El doberman hizo una mueca, en parte de asco, al imaginarse al lobo haciendo dios sabe qué cosas con otro hombre, y en parte de puro fastidio.
- ¿Y por qué diablos no me lo dijeron en primer lugar?
- Él no quiere que lo sepa, nadie mas que yo lo sabe. Por favor, usted…
Harrison dejó escapar un bufido.
- Si si si lo que usted quiera.
La vixen se puso en pié mientras le decía algo a Nathan que ninguno de los demás alcanzó a escuchar.
Le hizo un gesto al comisario, ya tenían lo que necesitaban.
Ni una disculpa, ni un “Adios, que tengan un buen día”. Los tres agentes se marcharon con la misma frialdad y presteza con la que habían entrado en casa.
Nathan permaneció en la misma silla, inmóvil, totalmente ajeno a Sarah, que avanzaba hacia él, tratando de escoger las palabras mas cálidas.
Se quedó en silencio, a una distancia prudente. El lobo tenia la cabeza ladeada, viendo sin mirar a través del cristal de la ventana, contemplando afuera, las luces de la calle. Dos lágrimas corrían, ahora libres, por sus mejillas, humedeciendo su pelaje.
Ningún sonido, ningún sollozo, ningún suspiro de tristeza. Nada. Simplemente dos lágrimas recorriendo un cascarón de piedra hueco.

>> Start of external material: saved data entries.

(* ===== verification/BTreeRep.v ===== *)
(** * Trees of pages

    [item_rep h m e kvs]: the slot [e] of a node at height [h] stands for the
    pairs [kvs], and [m] holds exactly the pages below it.  Pages below
    different slots are disjoint, so every page has one owner. *)

From S2P Require Import Prelude.
From S2P Require Import GoBytes.
From S2P Require Import BNode.
From S2P Require Import KVSpec.
From S2P Require Import BNodeFacts.
From S2P Require Import BTree.

Abbreviation heap := (gmap Z (list Init.Byte.byte)).

(** ** What a page store promises

    [store_ok s m r]: the live pages of [s] are those of [m], and at least
    [r] more calls of [new] or [del] will succeed. *)
Class PageStoreOk (PS : Type) `{PageStore PS} := {
  store_ok : PS -> heap -> nat -> Prop;
  store_get s m r p page : store_ok s m r -> m !! p = Some page -> page_get s p = Ok page;
  store_new s m r page : store_ok s m (S r) -> len page = BTREE_PAGE_SIZE ->
    exists s' p, page_new s page = Ok (s', p) /\ 0 < p < 2 ^ 64 /\ m !! p = None /\
      store_ok s' (<[p := page]> m) r;
  store_del s m r p : store_ok s m (S r) -> is_Some (m !! p) ->
    exists s', page_del s p = Ok s' /\ store_ok s' (delete p m) r;
  store_weaken s m r r' : store_ok s m r -> (r' <= r)%nat -> store_ok s m r'
}.

(** What reading needs: the pages of [m] are those of [s]. *)
Class PageReadOk (PS : Type) `{PageStore PS} := {
  read_ok : PS -> heap -> Prop;
  read_get s m p page : read_ok s m -> m !! p = Some page -> page_get s p = Ok page
}.

#[export] Program Instance store_read {PS : Type} `{PageStoreOk PS} : PageReadOk PS :=
  {| read_ok := fun s m => exists r, store_ok s m r |}.
Next Obligation. intros PS ? ? s m p page [r Hs] Hp. by eapply store_get. Qed.

(** ** Forests

    A list of slots, each with its own pages and pairs. *)
Section forest.
Context (P : heap -> entry -> list kv -> Prop).

Fixpoint forest (m : heap) (es : list entry) (kvs : list kv) : Prop :=
  match es with
  | [] => m = ∅ /\ kvs = []
  | e :: es => exists m1 m2 k1 k2,
      m = m1 ∪ m2 /\ m1 ##ₘ m2 /\ kvs = k1 ++ k2 /\ P m1 e k1 /\ forest m2 es k2
  end.

Lemma forest_app_1 m es1 es2 kvs :
  forest m (es1 ++ es2) kvs ->
  exists m1 m2 k1 k2, m = m1 ∪ m2 /\ m1 ##ₘ m2 /\ kvs = k1 ++ k2 /\
    forest m1 es1 k1 /\ forest m2 es2 k2.
Proof using.
  revert m kvs. induction es1 as [|e es1 IH]; intros m kvs; cbn.
  - intros Hf. exists ∅, m, [], kvs. rewrite (left_id_L ∅ (∪) m).
    split_and!; auto. apply map_disjoint_empty_l.
  - intros (m1 & m2 & k1 & k2 & -> & Hd & -> & He & Hf).
    destruct (IH _ _ Hf) as (m3 & m4 & k3 & k4 & -> & Hd' & -> & Hf3 & Hf4).
    apply map_disjoint_union_r in Hd as [Hd3 Hd4].
    exists (m1 ∪ m3), m4, (k1 ++ k3), k4.
    rewrite map_union_assoc, app_assoc. split_and!; auto.
    + apply map_disjoint_union_l_2; auto.
    + exists m1, m3, k1, k3. auto.
Qed.

Lemma forest_app_2 m1 m2 es1 es2 k1 k2 :
  m1 ##ₘ m2 -> forest m1 es1 k1 -> forest m2 es2 k2 ->
  forest (m1 ∪ m2) (es1 ++ es2) (k1 ++ k2).
Proof using.
  revert m1 k1. induction es1 as [|e es1 IH]; intros m1 k1 Hd; cbn.
  - intros [-> ->] Hf. by rewrite (left_id_L ∅ (∪)).
  - intros (m3 & m4 & k3 & k4 & -> & Hd' & -> & He & Hf) Hf2.
    apply map_disjoint_union_l in Hd as [Hd3 Hd4].
    exists m3, (m4 ∪ m2), k3, (k4 ++ k2). rewrite map_union_assoc, app_assoc.
    split_and!; auto. apply map_disjoint_union_r_2; auto.
Qed.

Lemma forest_single m e kvs : forest m [e] kvs <-> P m e kvs.
Proof using.
  cbn. split.
  - intros (m1 & m2 & k1 & k2 & -> & _ & -> & He & -> & ->). by rewrite (right_id_L ∅ (∪)), app_nil_r.
  - intros He. exists m, ∅, kvs, []. rewrite (right_id_L ∅ (∪)), app_nil_r.
    split_and!; auto. apply map_disjoint_empty_r.
Qed.

(** One slot taken out of the middle. *)
Lemma forest_middle m es1 e es2 kvs :
  forest m (es1 ++ e :: es2) kvs ->
  exists m1 me m2 k1 ke k2, m = m1 ∪ (me ∪ m2) /\ m1 ##ₘ me /\ m1 ##ₘ m2 /\ me ##ₘ m2 /\
    kvs = k1 ++ ke ++ k2 /\ forest m1 es1 k1 /\ P me e ke /\ forest m2 es2 k2.
Proof using.
  intros (m1 & m' & k1 & k' & -> & Hd & -> & H1 & (me & m2 & ke & k2 & -> & Hd' & -> & He & H2))%forest_app_1.
  apply map_disjoint_union_r in Hd as [? ?].
  exists m1, me, m2, k1, ke, k2. auto 10.
Qed.

(** ... and several put in its place. *)
Lemma forest_replace m1 me m2 es1 es es2 k1 ke k2 :
  m1 ##ₘ me -> m1 ##ₘ m2 -> me ##ₘ m2 ->
  forest m1 es1 k1 -> forest me es ke -> forest m2 es2 k2 ->
  forest (m1 ∪ (me ∪ m2)) (es1 ++ es ++ es2) (k1 ++ ke ++ k2).
Proof using.
  intros. apply forest_app_2; [by apply map_disjoint_union_r_2|done|]. by apply forest_app_2.
Qed.

Lemma forest_length_ne m es kvs :
  (forall m e k, P m e k -> k <> []) -> es <> [] -> forest m es kvs -> kvs <> [].
Proof using.
  intros HP Hne. destruct es as [|e es]; [done|]. cbn.
  intros (m1 & m2 & k1 & k2 & _ & _ & -> & He & _). apply HP in He. by destruct k1.
Qed.
End forest.

(** ** Items *)

Definition level_ty (h : nat) : Z := match h with O => BNODE_LEAF | S _ => BNODE_NODE end.

(** The page [page], outside the store, is a node at height [h]. *)
Definition node_rep (P : heap -> entry -> list kv -> Prop) (h : nat)
    (m : heap) (page : bytes) (es : list entry) (kvs : list kv) : Prop :=
  node_repr page (level_ty h) es /\ es <> [] /\ forest P m es kvs.

Fixpoint item_rep (h : nat) (m : heap) (e : entry) (kvs : list kv) : Prop :=
  match h with
  | O => m = ∅ /\ e_ptr e = 0 /\ kvs = [(e_key e, e_val e)]
  | S h => e_val e = [] /\ e_key e = first_key kvs /\ e_ptr e <> 0 /\
      exists page mk es, m = <[e_ptr e := page]> mk /\ mk !! e_ptr e = None /\
        len page = BTREE_PAGE_SIZE /\ node_rep (item_rep h) h mk page es kvs
  end.

Abbreviation items h := (forest (item_rep h)).

Lemma item_rep_ne h m e kvs : item_rep h m e kvs -> kvs <> [].
Proof.
  revert m e kvs. induction h as [|h IH]; cbn; intros m e kvs.
  - intros (_ & _ & ->). done.
  - intros (_ & _ & _ & page & mk & es & _ & _ & _ & (_ & Hne & Hf)).
    eapply forest_length_ne; [|exact Hne|exact Hf]. eauto.
Qed.

Lemma item_rep_key h m e kvs : item_rep h m e kvs -> e_key e = first_key kvs.
Proof. destruct h; cbn; [by intros (_ & _ & ->) | by intros (_ & ? & _)]. Qed.

Lemma items_ne h m es kvs : es <> [] -> items h m es kvs -> kvs <> [].
Proof. apply forest_length_ne. apply item_rep_ne. Qed.

Lemma items_first_key h m e es kvs : items h m (e :: es) kvs -> first_key kvs = e_key e.
Proof.
  cbn. intros (m1 & m2 & k1 & k2 & _ & _ & -> & He & _).
  rewrite (item_rep_key _ _ _ _ He). apply first_key_app. by eapply item_rep_ne.
Qed.

(** Slot keys are keys of the pairs, in the same order. *)
Lemma items_keys h m es kvs k : items h m es kvs -> k ∈ e_key <$> es -> k ∈ kvs.*1.
Proof.
  revert m kvs. induction es as [|e es IH]; intros m kvs; [by intros _ ?%not_elem_of_nil|].
  intros (m1 & m2 & k1 & k2 & _ & _ & -> & He & Hf). rewrite fmap_app, elem_of_app.
  intros [->|Hk]%elem_of_cons; [left|right; eauto].
  rewrite (item_rep_key _ _ _ _ He). apply first_key_in. by eapply item_rep_ne.
Qed.

Lemma items_sorted h m es kvs : items h m es kvs -> sorted_kvs kvs -> sorted_keys (e_key <$> es).
Proof.
  revert m kvs. induction es as [|e es IH]; intros m kvs; [intros; constructor|].
  intros (m1 & m2 & k1 & k2 & _ & _ & -> & He & Hf). rewrite fmap_app.
  intros (_ & Hs2 & Hlt)%sorted_keys_app. constructor; [by eapply IH|].
  rewrite Forall_forall. intros k Hk. apply Hlt; [|by eapply items_keys].
  rewrite (item_rep_key _ _ _ _ He). apply first_key_in. by eapply item_rep_ne.
Qed.

(** ** Where a key lives

    The slot that binary search selects is the only one that can hold the
    key. *)
Lemma sorted_first kvs k : sorted_kvs kvs -> k ∈ kvs.*1 -> ble (first_key kvs) k.
Proof.
  destruct kvs as [|[k0 v0] kvs]; cbn; [by intros _ ?%not_elem_of_nil|].
  intros [_ Hall]%StronglySorted_inv [->|Hk]%elem_of_cons; apply ble_lteq; [by right|left].
  rewrite Forall_forall in Hall. auto.
Qed.

Lemma locate h m es kvs key :
  items h m es kvs -> sorted_kvs kvs -> es <> [] -> ble (first_key kvs) key ->
  exists L e R m1 me m2 k1 ke k2,
    es = L ++ e :: R /\ Z.of_nat (rank (e_key <$> es) key) - 1 = Z.of_nat (length L) /\
    m = m1 ∪ (me ∪ m2) /\ m1 ##ₘ me /\ m1 ##ₘ m2 /\ me ##ₘ m2 /\ kvs = k1 ++ ke ++ k2 /\
    items h m1 L k1 /\ item_rep h me e ke /\ items h m2 R k2 /\
    all_lt k1 key /\ all_gt k2 key /\ ble (e_key e) key.
Proof.
  intros Hf Hs Hne Hle. pose proof (items_sorted _ _ _ _ Hf Hs) as Hsk.
  destruct es as [|e0 es0]; [done|]. rewrite (items_first_key _ _ _ _ _ Hf) in Hle.
  pose proof (proj1 (rank_spec _ key 0 _ Hsk eq_refl) Hle) as Hpos.
  pose proof (rank_le (e_key <$> e0 :: es0) key) as Hmax. rewrite length_fmap in Hmax.
  set (es := e0 :: es0) in *. set (i := (rank (e_key <$> es) key - 1)%nat).
  assert (is_Some (es !! i)) as [e He] by (apply lookup_lt_is_Some; lia).
  pose proof (take_drop_middle _ _ _ He) as Hes. rewrite <- Hes in Hf.
  apply forest_middle in Hf
    as (m1 & me & m2 & k1 & ke & k2 & -> & D1 & D2 & D3 & -> & F1 & Fe & F2).
  exists (take i es), e, (drop (S i) es), m1, me, m2, k1, ke, k2.
  pose proof (lookup_lt_Some _ _ _ He).
  assert ((e_key <$> es) !! i = Some (e_key e)) as Hk by (by rewrite list_lookup_fmap, He).
  assert (ble (e_key e) key) as Hek by (apply (rank_spec _ key _ _ Hsk Hk); lia).
  rewrite !fmap_app in Hs. apply sorted_keys_app in Hs as (_ & Hs & Hlt1).
  apply sorted_keys_app in Hs as (_ & Hs2 & _).
  split_and!; auto.
  - rewrite length_take. lia.
  - rewrite Forall_forall. intros p Hp. eapply blt_ble_trans; [|exact Hek]. apply Hlt1.
    + by apply list_elem_of_fmap_2.
    + rewrite (item_rep_key _ _ _ _ Fe), elem_of_app. left. apply first_key_in. by eapply item_rep_ne.
  - destruct (drop (S i) es) as [|e' R] eqn:ER; [by destruct F2 as [_ ->]|].
    assert (es !! S i = Some e') as He'.
    { rewrite <- (Nat.add_0_r (S i)), <- lookup_drop, ER. done. }
    assert ((e_key <$> es) !! S i = Some (e_key e')) as Hk' by (by rewrite list_lookup_fmap, He').
    assert (blt key (e_key e')) as Hlt'.
    { apply not_ble. intros Hc%(rank_spec _ key _ _ Hsk Hk'). lia. }
    rewrite Forall_forall. intros p Hp. eapply blt_ble_trans; [exact Hlt'|].
    rewrite <- (items_first_key _ _ _ _ _ F2). apply sorted_first; [done|].
    by apply list_elem_of_fmap_2.
Qed.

Sus ojos se movian levemente, alternando entre los distintos elementos que podía ver a través de la ventana, los coches, la gente. Los brillantes paneles acristalados del edificio de oficinas de enfrente proyectaban un destello cegador sobre el salón de la casa, cuando las nubes se despejaban lo suficiente.
No podía saber que clase de cosas rondaban su mente en ese momento. Se hacía una idea del tipo de sentimientos que anidaban en ese corazón de lobo herido, pero su mente… Su mente era un misterio.
El creciente silencio en la sala se le clavaba en la espalda, como impulsándole a moverse. “Vamos Sarah, haz algo” Pero ¿Qué hacer en una situación como ésta? ¿Se acercaba y le abrazaba? ¿Buscaba en su arsenal de palabras tiernas algunas que le hicieran sentirse mejor? ¿Se marchaba sin decir nada, para evitarle el mal trago de verlo llorar?
Trató de acercarse un poco más, hasta que el lobo la localizó en la periferia de su mirada. Giró bruscamente la cabeza, saliendo de su trance, ocultando su rostro.
- Por favor Sarah, márchate.
La loba se detuvo en seco, Aquella frase no sonaba enfadada, ni triste. A decir verdad, no sonaba a absolutamente nada. Era una petición fría, estéril, proveniente de alguien que ya no tenía fuerzas para expresar a los demás cómo de mal se sentía.
- Por favor, quiero estar solo.
Dejó escapar un suspiro. Él había elegido la tercera opción en su lugar. Dijo un “Adios, Hasta mañana” que nadie oyó y se marchó, tomando su móvil y su cartera de la mesa que había en la entrada de casa.
Quería estar solo… Quería estar solo… Por supuesto que no quería estar solo. Nathan no quería por nada del mundo estar solo. Nathan quería miles de abrazos, cientos de palabras sacadas del arsenal de palabras tiernas. Quería llorar hasta que se le quedase la voz ronca, arrullado por unos brazos que le hicieran sentirse protegido. Quería que le llevaran en brazos a la cama, le desvistieran con cuidado y le hicieran el amor hasta dejar a un lado su tristeza.
La única persona a cargo de esas tareas estaba muerta, con tres disparos en el pecho.